Longitudinal Alpha Diversity Volatility Test in MicrobiomeStat
Source:R/generate_alpha_volatility_test_long.R
generate_alpha_volatility_test_long.Rd
This function, part of the MicrobiomeStat package, calculates the volatility of alpha diversity measures in longitudinal data and tests the association between the volatility and a group variable. Volatility is calculated as the mean of absolute differences between consecutive alpha diversity measures, normalized by the time difference (mean(abs(alpha_j - alpha_{j-1}) / (t_j - t_{j-1}))).
Usage
generate_alpha_volatility_test_long(
data.obj,
alpha.obj = NULL,
alpha.name = c("shannon", "observed_species"),
depth = NULL,
time.var,
subject.var,
group.var,
adj.vars = NULL
)
Arguments
- data.obj
A list object in a format specific to MicrobiomeStat, which can include components such as feature.tab (matrix), feature.ann (matrix), meta.dat (data.frame), tree, and feature.agg.list (list). The data.obj can be converted from other formats using several functions from the MicrobiomeStat package, including: 'mStat_convert_DGEList_to_data_obj', 'mStat_convert_DESeqDataSet_to_data_obj', 'mStat_convert_phyloseq_to_data_obj', 'mStat_convert_SummarizedExperiment_to_data_obj', 'mStat_import_qiime2_as_data_obj', 'mStat_import_mothur_as_data_obj', 'mStat_import_dada2_as_data_obj', and 'mStat_import_biom_as_data_obj'. Alternatively, users can construct their own data.obj.
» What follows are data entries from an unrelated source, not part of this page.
(* ===== verification/Transmit.v ===== *)
(** * Transmission end to end (dp/core/ethqueue.c over the drivers' rings)

    The packets between [eth_send] and their completion, together with the
    responses they carry, the pools both come from and the pages they refer to:
    every packet that is accepted leaves in order and is given back once. *)

From S2P Require Import Prelude Stddef Heap Mempool Page Bytes Mbuf Dispatch NetInput EthQueue RxRing TxRing.
Local Open Scope Z_scope.

(** ** Packets and what they hold *)

Definition page_ok (a : ptr) : bool := (0 <=? PAGE_NUM a) && (PAGE_NUM a <? NUM_PAGES).

#[local] Arguments page_ok : simpl never.
#[local] Arguments page_machaddr : simpl never.
#[local] Arguments iov_at : simpl never.

(** A packet that can be sent and completed. *)
Record pkt_ok (e : tx_env) (p : ptr) : Prop := {
  pk_null : p ≠ NULL;
  pk_nr : 0 ≤ rd (te_mem e) p MB_NR_IOV;
  pk_iovs : ∃ iovs, mapM (iov_at e p) (seq 0 (Z.to_nat (rd (te_mem e) p MB_NR_IOV))) = Some iovs ∧
    Forall (λ v, page_ok (iov_base v) = true) iovs;
  pk_mach : is_Some (page_machaddr (te_pages e) (mbuf_mtod_off p 0));
  pk_done : rd (te_mem e) p MB_DONE = mbuf_default_done_fn ∨
    rd (te_mem e) p MB_DONE = udp_mbuf_done_fn ∧ rd (te_mem e) p MB_DONE_DATA ≠ NULL;
}.

(** The response the completion of [p] gives back. *)
Definition resp_of (e : tx_env) (p : ptr) : list ptr :=
  if rd (te_mem e) p MB_DONE =? udp_mbuf_done_fn then [rd (te_mem e) p MB_DONE_DATA] else [].
Definition resps (e : tx_env) (ps : list ptr) : list ptr := concat (resp_of e <$> ps).

(** [e'] differs from [e] in the objects [X] and in reference counts. *)
Record env_frame (X : list ptr) (e e' : tx_env) : Prop := {
  ef_mem : same_outside X (te_mem e) (te_mem e');
  ef_data : te_data e' = te_data e;
  ef_mach : ∀ a, page_machaddr (te_pages e') a = page_machaddr (te_pages e) a;
}.

Lemma env_frame_trans X e1 e2 e3 : env_frame X e1 e2 → env_frame X e2 e3 → env_frame X e1 e3.
Proof.
  intros [H1 H2 H3] [K1 K2 K3]. split; [by eapply same_outside_trans|congruence|]. intros a. by rewrite K3, H3.
Qed.

Lemma env_frame_weaken X Y e e' : env_frame X e e' → (∀ x, x ∈ X → x ∈ Y) → env_frame Y e e'.
Proof. intros [H1 H2 H3] Hs. split; [by eapply same_outside_weaken|done..]. Qed.

Section frame.
Context (X : list ptr) (e e' : tx_env) (p : ptr) (HF : env_frame X e e') (Hp : p ∉ X).

Lemma frame_ld o : ld (te_mem e') p o = ld (te_mem e) p o.
Proof. unfold ld. by rewrite (ef_mem _ _ _ HF). Qed.

Lemma frame_iov_at i : iov_at e' p i = iov_at e p i.
Proof. unfold iov_at. by rewrite frame_ld, (ef_data _ _ _ HF). Qed.

Lemma frame_iovs l : mapM (iov_at e' p) l = mapM (iov_at e p) l.
Proof. induction l as [|i l IH]; [done|]. simpl. by rewrite frame_iov_at, IH. Qed.

Lemma frame_pkt_descs d : pkt_descs d e' p = pkt_descs d e p.
Proof.
  unfold pkt_descs. rewrite !frame_ld, (ef_mach _ _ _ HF). destruct d; [|done].
  repeat (apply option_bind_ext; [|done]; intros ?). by rewrite frame_iovs.
Qed.

Lemma frame_resp_of : resp_of e' p = resp_of e p.
Proof. unfold resp_of. by rewrite !(ef_mem _ _ _ HF). Qed.

Lemma frame_pkt_ok : pkt_ok e p → pkt_ok e' p.
Proof.
  intros [H1 H2 H3 H4 H5]. split; rewrite ?(ef_mem _ _ _ HF), ?(ef_mach _ _ _ HF), ?frame_iovs by done; done.
Qed.
End frame.

Lemma frame_resps X e e' ps : env_frame X e e' → (∀ p, p ∈ ps → p ∉ X) → resps e' ps = resps e ps.
Proof.
  intros HF Hd. unfold resps. f_equal. apply list_fmap_ext. intros i p Hi.
  eapply frame_resp_of; [done|]. apply Hd. by eapply list_elem_of_lookup_2.
Qed.

(** ** Completion *)

Lemma page_put_some cpu g a : page_ok a = true →
  ∃ b g', page_put cpu g a = Some (b, g') ∧ ∀ x, page_machaddr g' x = page_machaddr g x.
Proof.
  unfold page_ok. intros Ha.
  assert (∀ ent, pe_maddr ent = pe_maddr (page_ent_at g (PAGE_NUM a)) →
    ∀ x, page_machaddr (set_ent g (PAGE_NUM a) ent) x = page_machaddr g x) as Hset.
  { intros ent He x. unfold page_machaddr, addr_to_page_ent. destruct ((0 <=? PAGE_NUM x) && _); [|done].
    cbn [mbind option_bind]. destruct (decide (PAGE_NUM a = PAGE_NUM x)) as [E|]; [by rewrite <-E, set_ent_same, He|by rewrite set_ent_other]. }
  unfold page_put, page_put_slow, addr_to_page_ent. rewrite Ha. cbn [mbind option_bind].
  destruct (negb _); [|by eexists _, _].
  destruct (atomic_dec_and_test _) as [no_refs cnt]. destruct (_ || _); eexists _, _; (split; [done|]); by apply Hset.
Qed.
Note that not all components of data.obj may be required for all functions in the MicrobiomeStat package.
- alpha.obj
An object containing precomputed alpha diversity indices, typically calculated by the function `mStat_calculate_alpha_diversity`. If NULL (the default), alpha diversity will be calculated from the data.obj using `mStat_calculate_alpha_diversity`.
- alpha.name
A string with the name of the alpha diversity index to compute. Options could include: "shannon", "simpson", "observed_species", "chao1", "ace", and "pielou".
- depth
An integer specifying the sequencing depth for the "Rarefy" and "Rarefy-TSS" methods. If NULL, no rarefaction is performed.
- time.var
A string representing the time variable's name in the metadata. The default is NULL.
- subject.var
A string indicating the variable for subject identifiers.
- group.var
A string representing the group variable's name in the metadata.
- adj.vars
A character vector with the names of adjustment variables in the metadata, used in fitting the linear model for residuals.
Value
A summary object containing the results of the linear model testing the association between alpha diversity volatility and the group variable.
Details
The function first obtains the residuals by fitting a linear model with alpha diversity as the response and adjustment variables as predictors. It then calculates volatility for each subject and tests its association with a group variable using a linear model. If the group variable specified in `group.var` has more than two levels, an ANOVA is performed to test the association between alpha diversity volatility and the group variable.
Examples
if (FALSE) { # \dontrun{
data("subset_T2D.obj")
generate_alpha_volatility_test_long(
data.obj = subset_T2D.obj,
alpha.obj = NULL,
alpha.name = c("shannon","observed_species"),
time.var = "visit_number_num",
subject.var = "subject_id",
group.var = "subject_race",
adj.vars = NULL
)
generate_alpha_volatility_test_long(
data.obj = subset_T2D.obj,
alpha.obj = NULL,
alpha.name = c("shannon","observed_species"),
time.var = "visit_number_num",
subject.var = "subject_id",
group.var = "subject_race",
adj.vars = "subject_gender"
)
} # }